The Act 70 of 1970 consent is separate from the EIA and needs to be applied for and obtained
after the EIA.
Rehabilitation after disturbance to agricultural land is managed by the Conservation of
Agricultural Resources Act (Act 43 of 1983) (CARA). No application is required in terms of
CARA. The EIA process covers the required aspects of this.
6 CHANGES MADE FROM THROUGHOUT THE PROCESS TO ADDRESS AGRICULTURAL
ISSUES IDENTIFIED
During the assessment process, the wind farm boundaries have changed and various turbine
positions (including the service roads) have been removed and/or relocated, with the main
reason being the presence of a Martial Eagle’s nest and associated buffer and the outcomes of
the VERA modelling. Each wind facility will also have a battery storage facility. An iterative
design process is being undertaken for this development and all agricultural sensitive areas
were identified in the beginning of the project and the layout was designed to avoid all of
these.
17
.
7 BASELINE ASSESSMENT OF THE SOILS AND AGRICULTURAL CAPABILITY
7.1 Climate and water availability
The site has a low average rainfall of 245 mm per annum (The World Bank Climate Change
Knowledge Portal, 2015). The average monthly rainfall distribution is shown in Figure 1. The
low rainfall is a significant agricultural constraint that seriously limits the level of agricultural
production (including grazing) which is possible.
There are some small farm dams across the project area, but according to the 2017/18 crop
census on Cape Farm Mapper, there is no irrigated cultivation associated with any of these
dams.
Figure 2. Average monthly temperature and rainfall for the project area.
7.2 Terrain, topography and drainage
The proposed development is located on broken terrain with small mountains on the
escarpment plateau. Altitude varies between 1,460 and 1,680 metres. There is a wide range of
slopes across the broken terrain of the project area. There are several non-perennial water
courses, typical of arid areas, that drain the project area, mainly to the north.
The underlying geology is mudstone, siltstone, shale and sandstone of the Beaufort Group of
the Karoo Supergroup. Dolerite intrusions are common.
7.3 Soils
The land type classification is a nationwide survey that groups areas of similar soil, terrain and
climatic conditions into different land types. The Project area extends over eight different land
types. Soils are very similar across most of these land types, with a distinction between the
higher lying, more mountainous areas, which cover most of the site, and the lower lying,
flatter plains. Soils of the higher lying areas are predominantly shallow, well drained, sandy
loams on underlying rock. Dominant soil forms are Mispah, Glenrosa and Hutton. Soils of the
lower plains are shallow, sandy loams on underlying dense clay. Dominant soil forms are
Swartland and Valsrivier.
The shallow, clay-rich soils are susceptible to erosion.

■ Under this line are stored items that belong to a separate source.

Lemma dispatch_hwinfo fuel sr sha1 buf len now :
  dispatch fuel sr sha1 buf len VNSHWINFO now
  = ('(_, sr) ← sr_handle_hwinfo sr buf;
     bad ← sr_verify_routing_table (if_list_of sr) (routing_table_of sr);
     Ok (if decide (bad <> 0) then -1 else 1, sr)).
Proof. reflexivity. Qed.

(** The whole command. *)
Lemma hwinfo_ok sr vs rest ty es :
  if_list_rep (if_list_of sr) vs rest -> Forall hw_entry_ok es -> length ty = 4%nat ->
  8 + 36 * zlen es < 2 ^ 31 ->
  let msg := be_bytes 4 (8 + 36 * zlen es) ++ ty ++ concat (hw_entry <$> es) in
  match foldl hw_effect (Some vs) es with
  | None => sr_handle_hwinfo sr msg = Crash Abort
  | Some vs' =>
      match first_fault vs' with
      | Some f => sr_handle_hwinfo sr msg = Crash f
      | None => exists t, sr_handle_hwinfo sr msg = Ok (zlen es, set_if_list t sr) /\ if_list_rep t vs' rest
      end
  end.
Proof.
  intros Hrep Hok Hty Hmax msg. unfold sr_handle_hwinfo.
  assert (net_field msg 0 = Ok (8 + 36 * zlen es)) as ->.
  { unfold net_field, msg. rewrite slice_ok by (rewrite length_app, length_be_bytes; lia). run_step.
    rewrite drop_0, take_app_length' by done. by rewrite be_val_be_4 by lia. }
  run_step. unfold u64, sizeof_hw_entry.
  replace (8 + 36 * zlen es - 8) with (zlen es * 36) by lia.
  rewrite Z.mod_small, Z.div_mul, to_int_small, Nat2Z.id by lia.
  pose proof (hw_loop_ok (be_bytes 4 (8 + 36 * zlen es) ++ ty) es) as Hl. specialize (Hl ltac:(by rewrite length_app, Hty)).
  specialize (Hl [] (if_list_of sr) vs rest Hok Hrep). cbn [app length] in Hl. rewrite <- app_assoc in Hl. fold msg in Hl.
  change (Z.of_nat 0) with 0 in Hl.
  destruct (foldl hw_effect (Some vs) es) as [vs'|].
  - destruct Hl as (t & -> & Ht). run_step. destruct Ht as (avs & Ha & <- & Hwf).
    pose proof (print_if_list_ok t avs rest Ha Hwf) as Hp. destruct (first_fault avs.*2) as [f|]; [by rewrite Hp|].
    destruct Hp as [out ->]. run_step. exists t. split; [done|]. by exists avs.
  - by rewrite Hl.
Qed.

(** C27: a hardware command with any entries: the interface list becomes what
    the entries say one after another (a name starts a new interface, an
    address belongs to the last one named, other entries are ignored), the
    list is printed, and the number of entries is returned; no other part of
    the router changes.  An address before any name fails an assertion.  The
    printing goes wrong at the first interface of the new list that was given
    no IP address or no hardware address, which are then read without having
    been set, or whose name has 32 characters and so no end. *)
Theorem hwinfo_correct sr vs rest ty es :
  if_list_rep (if_list_of sr) vs rest -> Forall hw_entry_ok es -> length ty = 4%nat ->
  8 + 36 * zlen es < 2 ^ 31 ->
  let msg := be_bytes 4 (8 + 36 * zlen es) ++ ty ++ concat (hw_entry <$> es) in
  match foldl hw_effect (Some vs) es with
  | None => sr_handle_hwinfo sr msg = Crash Abort
  | Some vs' =>
      match first_fault vs' with
      | Some f => sr_handle_hwinfo sr msg = Crash f
      | None => exists t, sr_handle_hwinfo sr msg = Ok (zlen es, set_if_list t sr) /\ if_list_rep t vs' rest
      end
  end.
Proof. apply hwinfo_ok. Qed.
End hardware.

(** ** Authentication and packets *)

Section session.
Context {W : Type} `{VnsOS W}.
Abbreviation sr_instance := (sr_instance W).
Implicit Types sr : sr_instance.

(** Two pieces hashed. *)
Lemma sha1_two ctx p q : length (Message_Block ctx) = 64%nat -> Forall is_byte (Message_Block ctx) ->
  Forall is_byte p -> Forall is_byte q -> 8 * zlen (p ++ q) < 2 ^ 64 ->
  exists c1 c2 c3, SHA1Input (SHA1Reset ctx) p (zlen p) = Ok c1 /\ SHA1Input c1 q (zlen q) = Ok c2 /\
    SHA1Result c2 = Ok (1, c3) /\ Message_Digest c3 = Spec.sha1 (p ++ q).
Proof.
  intros Hl Hb Hp Hq Hlen.
  destruct (SHA1Hash_ok ctx [p; q]) as (c & Hrun & Hd & _); [done|done|by repeat constructor| |].
  { cbn [concat]. by rewrite app_nil_r. }
  unfold SHA1Hash in Hrun. cbn [SHA1Inputs concat] in Hrun, Hd. rewrite app_nil_r in Hd.
  destruct (SHA1Input (SHA1Reset ctx) p (zlen p)) as [c1|f] eqn:E1; [|discriminate].
  cbn [mbind run_bind] in Hrun. destruct (SHA1Input c1 q (zlen q)) as [c2|f] eqn:E2; [|discriminate].
  cbn [mbind run_bind] in Hrun. by exists c1, c2, c.
Qed.

(** The two cases with a key file. *)
Lemma auth_request_ok sr sha1 ty salt u z file line rest :
  length (Message_Block sha1) = 64%nat -> Forall is_byte (Message_Block sha1) ->
  Forall is_byte salt -> length ty = 4%nat -> 8 + zlen salt < 2 ^ 32 ->
  user sr = u ++ 0 :: z -> is_str u ->
  os_file (bytes_of "auth_key") (server sr) = Some file -> file <> [] ->
  fgets 64 file = (line, rest) -> Forall is_byte line ->
  let req := be_bytes 4 (8 + zlen salt) ++ ty ++ salt in
     (63 <= zlen line ->
     let len := 32 + zlen u in
     let reply := be_bytes 4 len ++ be_bytes 4 256 ++ be_bytes 4 (zlen u) ++ u ++
       concat (be_bytes 4 <$> Spec.sha1 (salt ++ take 64 (line ++ [0]))) in
     forall n w, os_send (sockfd sr) reply (server sr) = (n, w) ->
     sr_handle_auth_request sr sha1 req = Ok (if decide (n <> len) then 0 else 1, set_server w sr)) /\
  (zlen line < 63 -> sr_handle_auth_request sr sha1 req = Crash Uninit).
Proof.
  intros Hl Hb Hs Hty Hlen Hu Hus Hfile Hne Hf Hline req. unfold sr_handle_auth_request. rewrite Hfile. destruct file as [|x file]; [done|]. rewrite Hf.
  assert (net_field req 0 = Ok (8 + zlen salt)) as ->.
  { unfold net_field, req. rewrite slice_ok by (rewrite length_app, length_be_bytes; lia). run_step.
    rewrite drop_0, take_app_length' by done. by rewrite be_val_be_4 by lia. }
  run_step. replace (8 + zlen salt - 8) with (zlen salt) by lia. rewrite u32_small by lia.
  assert (drop sizeof_c_base req = salt) as ->.
  { unfold req. rewrite (app_assoc _ ty). apply drop_app_length'. by rewrite length_app, Hty. }
  unfold auth_key_bytes, AUTH_KEY_LEN, VNS_AUTH_REPLY, SHA1_LEN.
  assert (Forall is_byte (take 64 (line ++ [0]))) as Hkb.
  { apply Forall_take, Forall_app_2; [done|]. apply Forall_singleton. unfold is_byte. lia. }
  assert (zlen (take 64 (line ++ [0])) <= 64) as Hk64 by (rewrite length_take; lia).
  destruct (sha1_two sha1 salt (take 64 (line ++ [0]))) as (c1 & c2 & c3 & H1 & H2 & H3 & Hd); try done.
  { rewrite length_app. lia. }
  rewrite H1. run_step. split.
  - intros H63 n w Hn. rewrite decide_False by (rewrite length_app; cbn; lia). run_step.
    assert (zlen (take 64 (line ++ [0])) = 64) as Hk by (rewrite length_take, length_app; cbn [length]; lia).
    rewrite Hk in H2. rewrite H2. run_step. rewrite H3. run_step. rewrite decide_False by done.
    rewrite Hu, str_of_ok by done. run_step. rewrite Hd.
    replace (12 + zlen u + 20) with (32 + zlen u) by lia. by rewrite Hn.
  - intros H63. by rewrite decide_True by (rewrite length_app; cbn; lia).
Qed.

(** The answer to an authentication request with the given salt.  Without
    a key file, or with an empty one, the result is 0.  With a first line of at
    least 63 characters, one message goes out: length, type and length of the
    user name in network order, the name, and the SHA-1 digest of the salt
    followed by the 64 bytes of the key buffer; the result is 1 unless the
    send was short.  With a shorter line the digest is taken over bytes of the
    buffer that nothing has written. *)
Theorem auth_request_correct sr sha1 ty salt u z :
  length (Message_Block sha1) = 64%nat -> Forall is_byte (Message_Block sha1) ->
  Forall is_byte salt -> length ty = 4%nat -> 8 + zlen salt < 2 ^ 32 ->
  user sr = u ++ 0 :: z -> is_str u ->
  let req := be_bytes 4 (8 + zlen salt) ++ ty ++ salt in
  (os_file (bytes_of "auth_key") (server sr) = None \/ os_file (bytes_of "auth_key") (server sr) = Some [] ->
     sr_handle_auth_request sr sha1 req = Ok (0, sr)) /\
  (forall file line rest, os_file (bytes_of "auth_key") (server sr) = Some file -> file <> [] ->
     fgets 64 file = (line, rest) -> Forall is_byte line ->
     (63 <= zlen line ->
        let len := 32 + zlen u in
        let reply := be_bytes 4 len ++ be_bytes 4 256 ++ be_bytes 4 (zlen u) ++ u ++
          concat (be_bytes 4 <$> Spec.sha1 (salt ++ take 64 (line ++ [0]))) in
        forall n w, os_send (sockfd sr) reply (server sr) = (n, w) ->
        sr_handle_auth_request sr sha1 req = Ok (if decide (n <> len) then 0 else 1, set_server w sr)) /\
     (zlen line < 63 -> sr_handle_auth_request sr sha1 req = Crash Uninit)).
Proof.
  intros Hl Hb Hs Hty Hlen Hu Hus req. split; [unfold sr_handle_auth_request; by intros [-> | ->]|].
  intros file line rest. by apply (auth_request_ok sr sha1 ty salt u z).
Qed.

(** A packet command: length, type, interface name and frame. *)
Definition packet_command (ty nm frame : list Z) : list Z :=
  be_bytes 4 (24 + zlen frame) ++ ty ++ strncpy nm 16 ++ frame.

Lemma get_interface_c_str t nm : sr_get_interface t nm = sr_get_interface t (c_str nm).
Proof.
  unfold sr_get_interface, strncmp_eq. by rewrite (c_str_id (c_str nm)) by apply c_str_is_str.
Qed.

Lemma strncpy_c_str nm frame : is_str nm -> (length nm < 16)%nat -> c_str (strncpy nm 16 ++ frame) = nm.
Proof.
  intros Hs Hl. unfold strncpy. rewrite (c_str_id nm) by done.
  rewrite take_app_ge by lia. replace (Z.to_nat 16 - length nm)%nat with (S (15 - length nm)) by lia.
  cbn [replicate]. rewrite <- app_assoc. rewrite take_replicate. cbn [Z.to_nat].
  destruct (Z.to_nat 16 - length nm)%nat eqn:E; [lia|]. cbn. by apply c_str_app_zero.
Qed.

7.4 Agricultural capability
Land capability is defined as the combination of soil, climate and terrain suitability factors for
supporting rainfed agricultural production. It is an indication of what level and type of
agricultural production can sustainably be achieved on any land. The higher land capability
classes are suitable as arable land for the production of cultivated crops, while the lower
suitability classes are only suitable as non-arable grazing land, or at the lowest extreme, not
even suitable for grazing. In 2017 DAFF released updated and refined land capability mapping
across the whole of South Africa. This has greatly improved the accuracy of the land capability
rating for any particular piece of land anywhere in the country. The new land capability
mapping divides land capability into 15 different categories with 1 being the lowest and 15
being the highest. Values below 8 are generally not suitable for production of any cultivated
crop. Detail of this land capability scale is shown in Table 3.
The project area is classified with a predominant land capability evaluation value of 5, although
it varies from 1 to 7 across the site. Agricultural limitations that result in the low land
capability classification are predominantly due to the very limited climatic moisture availability,
with shallow soils as an additional factor. These factors render the site unsuitable for any kind
of mainstream cultivation and limit it to low density grazing only.
The long-term grazing capacity of the site is fairly low at 28 hectares per large stock unit, and
can thus only sustain low stocking densities.
19
Table 3: Details of the 2017 Land Capability classification for South Africa.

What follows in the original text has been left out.